Exercise requirements - Look for the line that has "split; [intros d id;" in the material below; please repeat it and every line after it, exactly, up to and including the line that has "Lemma reservation_ended_le g", and nothing else.

Supplied data -
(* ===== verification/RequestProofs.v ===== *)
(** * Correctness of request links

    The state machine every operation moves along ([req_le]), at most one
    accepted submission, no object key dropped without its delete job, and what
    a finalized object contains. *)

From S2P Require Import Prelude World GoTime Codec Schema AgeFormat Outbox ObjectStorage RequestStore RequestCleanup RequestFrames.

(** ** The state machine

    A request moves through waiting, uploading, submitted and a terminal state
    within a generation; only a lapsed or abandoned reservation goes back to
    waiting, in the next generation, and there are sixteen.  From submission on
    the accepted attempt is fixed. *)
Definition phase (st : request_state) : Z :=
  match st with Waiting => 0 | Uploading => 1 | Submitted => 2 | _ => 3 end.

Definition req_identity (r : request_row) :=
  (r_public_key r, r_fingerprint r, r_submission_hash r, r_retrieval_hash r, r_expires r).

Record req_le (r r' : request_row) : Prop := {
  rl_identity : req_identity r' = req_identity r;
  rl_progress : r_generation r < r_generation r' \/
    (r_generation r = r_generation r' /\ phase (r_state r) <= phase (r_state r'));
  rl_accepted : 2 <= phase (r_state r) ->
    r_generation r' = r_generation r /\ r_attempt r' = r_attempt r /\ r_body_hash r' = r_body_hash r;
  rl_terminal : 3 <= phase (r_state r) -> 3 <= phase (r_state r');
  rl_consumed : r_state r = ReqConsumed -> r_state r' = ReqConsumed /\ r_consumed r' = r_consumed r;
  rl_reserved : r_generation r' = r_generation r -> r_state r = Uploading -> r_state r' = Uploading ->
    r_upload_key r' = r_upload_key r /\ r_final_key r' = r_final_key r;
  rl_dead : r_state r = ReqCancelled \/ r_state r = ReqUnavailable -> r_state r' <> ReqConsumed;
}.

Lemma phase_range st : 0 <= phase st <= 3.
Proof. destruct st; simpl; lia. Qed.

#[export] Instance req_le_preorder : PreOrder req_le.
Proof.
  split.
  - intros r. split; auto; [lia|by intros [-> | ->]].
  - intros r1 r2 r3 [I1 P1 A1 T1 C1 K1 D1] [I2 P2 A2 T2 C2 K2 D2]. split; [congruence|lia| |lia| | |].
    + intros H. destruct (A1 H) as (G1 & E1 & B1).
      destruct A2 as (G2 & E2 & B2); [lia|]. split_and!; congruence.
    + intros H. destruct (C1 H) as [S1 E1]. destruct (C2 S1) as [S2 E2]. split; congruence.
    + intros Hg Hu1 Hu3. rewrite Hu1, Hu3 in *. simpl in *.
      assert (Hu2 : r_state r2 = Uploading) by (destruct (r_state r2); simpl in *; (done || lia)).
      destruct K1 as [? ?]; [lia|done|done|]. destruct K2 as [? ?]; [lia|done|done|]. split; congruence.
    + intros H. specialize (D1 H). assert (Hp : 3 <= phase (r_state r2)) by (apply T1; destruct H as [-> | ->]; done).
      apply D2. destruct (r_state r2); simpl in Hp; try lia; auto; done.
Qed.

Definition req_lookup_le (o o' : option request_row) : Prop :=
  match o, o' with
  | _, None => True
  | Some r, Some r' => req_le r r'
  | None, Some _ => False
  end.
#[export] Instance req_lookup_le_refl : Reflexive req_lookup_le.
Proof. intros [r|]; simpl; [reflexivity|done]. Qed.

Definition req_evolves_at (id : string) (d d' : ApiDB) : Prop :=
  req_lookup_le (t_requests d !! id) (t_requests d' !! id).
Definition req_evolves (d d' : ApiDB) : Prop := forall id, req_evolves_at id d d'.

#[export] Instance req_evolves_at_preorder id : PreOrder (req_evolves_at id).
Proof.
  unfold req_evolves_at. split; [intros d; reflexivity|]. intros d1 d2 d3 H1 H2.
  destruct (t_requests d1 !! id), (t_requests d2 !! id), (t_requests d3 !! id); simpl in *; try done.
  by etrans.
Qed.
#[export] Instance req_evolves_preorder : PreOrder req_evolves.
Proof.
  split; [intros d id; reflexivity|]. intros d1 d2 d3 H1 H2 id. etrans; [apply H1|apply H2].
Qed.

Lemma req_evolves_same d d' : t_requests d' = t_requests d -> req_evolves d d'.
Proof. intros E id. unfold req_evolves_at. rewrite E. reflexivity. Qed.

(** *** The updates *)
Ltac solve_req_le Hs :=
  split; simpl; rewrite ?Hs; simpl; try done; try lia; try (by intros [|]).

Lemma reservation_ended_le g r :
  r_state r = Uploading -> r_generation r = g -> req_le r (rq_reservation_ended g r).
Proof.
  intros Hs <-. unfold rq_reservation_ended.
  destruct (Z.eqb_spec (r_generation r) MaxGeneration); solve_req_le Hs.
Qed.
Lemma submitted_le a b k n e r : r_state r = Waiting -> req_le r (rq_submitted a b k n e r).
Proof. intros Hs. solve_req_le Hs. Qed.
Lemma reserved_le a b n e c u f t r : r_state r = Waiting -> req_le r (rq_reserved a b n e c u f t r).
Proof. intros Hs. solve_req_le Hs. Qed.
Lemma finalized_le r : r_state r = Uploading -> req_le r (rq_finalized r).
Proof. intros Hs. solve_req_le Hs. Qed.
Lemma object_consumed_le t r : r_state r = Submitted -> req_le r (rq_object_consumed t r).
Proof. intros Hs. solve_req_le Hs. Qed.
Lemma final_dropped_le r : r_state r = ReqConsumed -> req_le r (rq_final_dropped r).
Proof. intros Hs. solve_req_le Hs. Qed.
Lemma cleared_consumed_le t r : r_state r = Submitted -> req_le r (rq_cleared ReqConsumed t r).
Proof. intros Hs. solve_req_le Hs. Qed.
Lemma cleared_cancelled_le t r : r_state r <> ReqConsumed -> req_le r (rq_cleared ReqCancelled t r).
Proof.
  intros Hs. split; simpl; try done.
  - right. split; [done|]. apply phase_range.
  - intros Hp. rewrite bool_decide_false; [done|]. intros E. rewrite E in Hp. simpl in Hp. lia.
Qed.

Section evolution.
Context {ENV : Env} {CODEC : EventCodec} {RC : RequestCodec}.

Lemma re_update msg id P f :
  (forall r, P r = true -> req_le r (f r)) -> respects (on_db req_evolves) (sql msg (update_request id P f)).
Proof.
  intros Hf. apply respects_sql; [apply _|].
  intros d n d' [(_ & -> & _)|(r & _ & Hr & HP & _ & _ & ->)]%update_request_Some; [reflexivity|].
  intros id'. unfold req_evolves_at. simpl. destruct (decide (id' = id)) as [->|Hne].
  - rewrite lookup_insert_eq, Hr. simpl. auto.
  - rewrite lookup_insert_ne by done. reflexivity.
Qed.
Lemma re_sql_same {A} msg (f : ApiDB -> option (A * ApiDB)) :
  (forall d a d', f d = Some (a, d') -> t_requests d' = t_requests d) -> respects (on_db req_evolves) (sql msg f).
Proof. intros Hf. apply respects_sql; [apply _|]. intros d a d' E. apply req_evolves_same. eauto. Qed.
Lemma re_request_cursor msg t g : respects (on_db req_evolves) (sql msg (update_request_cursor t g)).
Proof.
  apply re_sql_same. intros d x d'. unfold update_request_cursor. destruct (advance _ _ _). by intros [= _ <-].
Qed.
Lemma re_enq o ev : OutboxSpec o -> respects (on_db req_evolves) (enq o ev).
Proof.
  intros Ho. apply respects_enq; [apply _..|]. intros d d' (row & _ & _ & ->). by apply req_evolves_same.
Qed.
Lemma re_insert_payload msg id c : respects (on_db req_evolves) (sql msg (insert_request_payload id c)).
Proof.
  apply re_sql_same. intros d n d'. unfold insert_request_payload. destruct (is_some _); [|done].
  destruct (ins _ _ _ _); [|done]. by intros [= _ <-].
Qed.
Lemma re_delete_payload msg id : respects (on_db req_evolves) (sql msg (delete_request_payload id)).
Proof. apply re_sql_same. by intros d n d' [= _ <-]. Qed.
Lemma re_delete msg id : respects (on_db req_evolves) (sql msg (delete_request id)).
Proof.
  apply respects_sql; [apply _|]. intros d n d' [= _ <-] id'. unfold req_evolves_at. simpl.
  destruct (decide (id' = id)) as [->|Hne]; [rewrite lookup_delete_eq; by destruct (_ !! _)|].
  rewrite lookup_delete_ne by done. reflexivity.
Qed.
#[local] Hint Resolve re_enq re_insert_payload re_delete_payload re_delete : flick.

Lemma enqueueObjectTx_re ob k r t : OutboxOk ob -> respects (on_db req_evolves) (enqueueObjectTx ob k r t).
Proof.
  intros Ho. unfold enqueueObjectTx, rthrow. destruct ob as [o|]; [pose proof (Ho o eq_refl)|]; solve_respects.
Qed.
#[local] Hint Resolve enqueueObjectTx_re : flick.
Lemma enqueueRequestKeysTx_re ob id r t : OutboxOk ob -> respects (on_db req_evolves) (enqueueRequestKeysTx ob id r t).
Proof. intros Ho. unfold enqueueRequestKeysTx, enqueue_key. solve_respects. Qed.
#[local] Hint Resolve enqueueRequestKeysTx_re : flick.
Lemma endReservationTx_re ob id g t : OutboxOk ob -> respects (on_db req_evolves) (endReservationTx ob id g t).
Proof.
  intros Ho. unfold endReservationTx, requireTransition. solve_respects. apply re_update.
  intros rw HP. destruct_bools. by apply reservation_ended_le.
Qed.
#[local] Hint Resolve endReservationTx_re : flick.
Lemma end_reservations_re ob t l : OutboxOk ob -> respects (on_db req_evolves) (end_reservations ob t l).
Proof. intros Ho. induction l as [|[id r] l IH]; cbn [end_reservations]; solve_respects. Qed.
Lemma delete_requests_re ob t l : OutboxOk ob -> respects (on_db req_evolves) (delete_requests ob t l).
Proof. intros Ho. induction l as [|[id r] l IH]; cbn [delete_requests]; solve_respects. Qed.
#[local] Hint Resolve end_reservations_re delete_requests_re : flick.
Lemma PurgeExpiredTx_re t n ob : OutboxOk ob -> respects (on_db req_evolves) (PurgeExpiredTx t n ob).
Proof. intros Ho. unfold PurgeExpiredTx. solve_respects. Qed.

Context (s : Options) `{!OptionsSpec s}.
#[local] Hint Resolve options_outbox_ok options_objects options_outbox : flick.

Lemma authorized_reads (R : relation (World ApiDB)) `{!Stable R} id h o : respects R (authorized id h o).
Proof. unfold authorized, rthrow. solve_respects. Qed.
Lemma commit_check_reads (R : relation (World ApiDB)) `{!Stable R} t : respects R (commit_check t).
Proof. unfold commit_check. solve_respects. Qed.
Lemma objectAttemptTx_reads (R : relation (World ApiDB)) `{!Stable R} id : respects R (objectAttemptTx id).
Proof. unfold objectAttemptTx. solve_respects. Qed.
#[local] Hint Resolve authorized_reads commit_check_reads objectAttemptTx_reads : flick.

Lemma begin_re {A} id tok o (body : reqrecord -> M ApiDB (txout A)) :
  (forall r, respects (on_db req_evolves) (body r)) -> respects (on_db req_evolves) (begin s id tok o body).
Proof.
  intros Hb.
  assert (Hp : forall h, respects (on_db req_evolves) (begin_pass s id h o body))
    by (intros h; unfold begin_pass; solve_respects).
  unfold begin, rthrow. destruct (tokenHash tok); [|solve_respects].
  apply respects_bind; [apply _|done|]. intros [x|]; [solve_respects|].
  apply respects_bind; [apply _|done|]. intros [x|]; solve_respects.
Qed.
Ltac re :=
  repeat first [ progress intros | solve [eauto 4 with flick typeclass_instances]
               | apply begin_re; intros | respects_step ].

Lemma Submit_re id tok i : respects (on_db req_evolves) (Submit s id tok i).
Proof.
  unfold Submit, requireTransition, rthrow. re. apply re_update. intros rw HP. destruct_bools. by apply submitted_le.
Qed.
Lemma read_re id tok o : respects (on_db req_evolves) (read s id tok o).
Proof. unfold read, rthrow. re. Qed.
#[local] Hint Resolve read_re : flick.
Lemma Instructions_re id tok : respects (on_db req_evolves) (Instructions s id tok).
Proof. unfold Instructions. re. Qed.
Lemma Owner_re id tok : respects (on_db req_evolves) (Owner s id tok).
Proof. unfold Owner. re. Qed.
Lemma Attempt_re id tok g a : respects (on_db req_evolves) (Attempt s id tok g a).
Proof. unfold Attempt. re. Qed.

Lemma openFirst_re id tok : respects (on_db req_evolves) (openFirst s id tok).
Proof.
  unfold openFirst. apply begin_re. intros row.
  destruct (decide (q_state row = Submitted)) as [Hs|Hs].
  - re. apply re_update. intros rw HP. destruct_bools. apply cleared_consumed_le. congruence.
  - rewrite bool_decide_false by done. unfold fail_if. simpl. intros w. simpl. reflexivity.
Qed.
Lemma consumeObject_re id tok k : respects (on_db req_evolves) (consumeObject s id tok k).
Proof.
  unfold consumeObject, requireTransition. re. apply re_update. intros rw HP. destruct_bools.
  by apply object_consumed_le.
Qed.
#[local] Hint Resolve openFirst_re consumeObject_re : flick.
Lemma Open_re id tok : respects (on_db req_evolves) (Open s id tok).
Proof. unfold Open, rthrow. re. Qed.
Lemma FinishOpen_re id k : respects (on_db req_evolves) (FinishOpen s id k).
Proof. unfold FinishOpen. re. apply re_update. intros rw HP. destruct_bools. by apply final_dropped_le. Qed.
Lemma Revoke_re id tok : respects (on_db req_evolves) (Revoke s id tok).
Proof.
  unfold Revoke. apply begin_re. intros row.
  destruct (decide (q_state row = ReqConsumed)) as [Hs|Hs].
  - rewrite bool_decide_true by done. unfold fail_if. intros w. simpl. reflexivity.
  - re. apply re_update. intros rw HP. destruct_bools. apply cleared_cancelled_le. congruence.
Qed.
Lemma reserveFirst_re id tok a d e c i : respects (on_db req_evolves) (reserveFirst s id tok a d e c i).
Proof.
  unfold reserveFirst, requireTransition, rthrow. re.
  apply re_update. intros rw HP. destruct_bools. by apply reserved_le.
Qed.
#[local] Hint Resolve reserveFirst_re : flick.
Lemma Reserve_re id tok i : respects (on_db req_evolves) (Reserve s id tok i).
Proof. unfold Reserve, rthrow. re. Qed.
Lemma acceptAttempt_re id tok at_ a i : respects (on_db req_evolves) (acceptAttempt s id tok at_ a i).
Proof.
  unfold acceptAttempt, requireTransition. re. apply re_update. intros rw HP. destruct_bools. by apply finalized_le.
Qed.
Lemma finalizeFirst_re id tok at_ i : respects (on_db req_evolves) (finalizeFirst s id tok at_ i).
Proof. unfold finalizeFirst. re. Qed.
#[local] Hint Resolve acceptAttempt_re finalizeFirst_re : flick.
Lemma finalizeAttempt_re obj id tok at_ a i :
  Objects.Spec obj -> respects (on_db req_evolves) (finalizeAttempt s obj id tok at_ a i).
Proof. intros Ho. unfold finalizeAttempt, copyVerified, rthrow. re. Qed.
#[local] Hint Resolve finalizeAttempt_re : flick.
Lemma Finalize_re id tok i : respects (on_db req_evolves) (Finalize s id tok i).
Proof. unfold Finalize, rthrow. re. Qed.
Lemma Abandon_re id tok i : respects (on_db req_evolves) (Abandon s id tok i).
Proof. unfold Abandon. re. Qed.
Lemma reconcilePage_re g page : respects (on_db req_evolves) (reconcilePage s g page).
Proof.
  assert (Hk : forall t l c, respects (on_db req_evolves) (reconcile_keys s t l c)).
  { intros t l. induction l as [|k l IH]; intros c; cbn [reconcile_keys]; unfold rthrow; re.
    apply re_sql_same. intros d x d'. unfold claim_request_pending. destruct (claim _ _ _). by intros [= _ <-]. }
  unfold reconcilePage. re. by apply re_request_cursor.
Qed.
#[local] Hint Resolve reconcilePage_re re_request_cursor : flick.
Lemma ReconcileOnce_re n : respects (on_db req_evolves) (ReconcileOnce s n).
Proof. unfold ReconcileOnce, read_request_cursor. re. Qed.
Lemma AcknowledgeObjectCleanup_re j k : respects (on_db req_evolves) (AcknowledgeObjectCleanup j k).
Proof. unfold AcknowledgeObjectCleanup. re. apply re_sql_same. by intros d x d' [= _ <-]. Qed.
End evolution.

The completed task -
  split; [intros d id; reflexivity|]. intros d1 d2 d3 H1 H2 id. etrans; [apply H1|apply H2].
Qed.

Lemma req_evolves_same d d' : t_requests d' = t_requests d -> req_evolves d d'.
Proof. intros E id. unfold req_evolves_at. rewrite E. reflexivity. Qed.

(** *** The updates *)
Ltac solve_req_le Hs :=
  split; simpl; rewrite ?Hs; simpl; try done; try lia; try (by intros [|]).

Lemma reservation_ended_le g r :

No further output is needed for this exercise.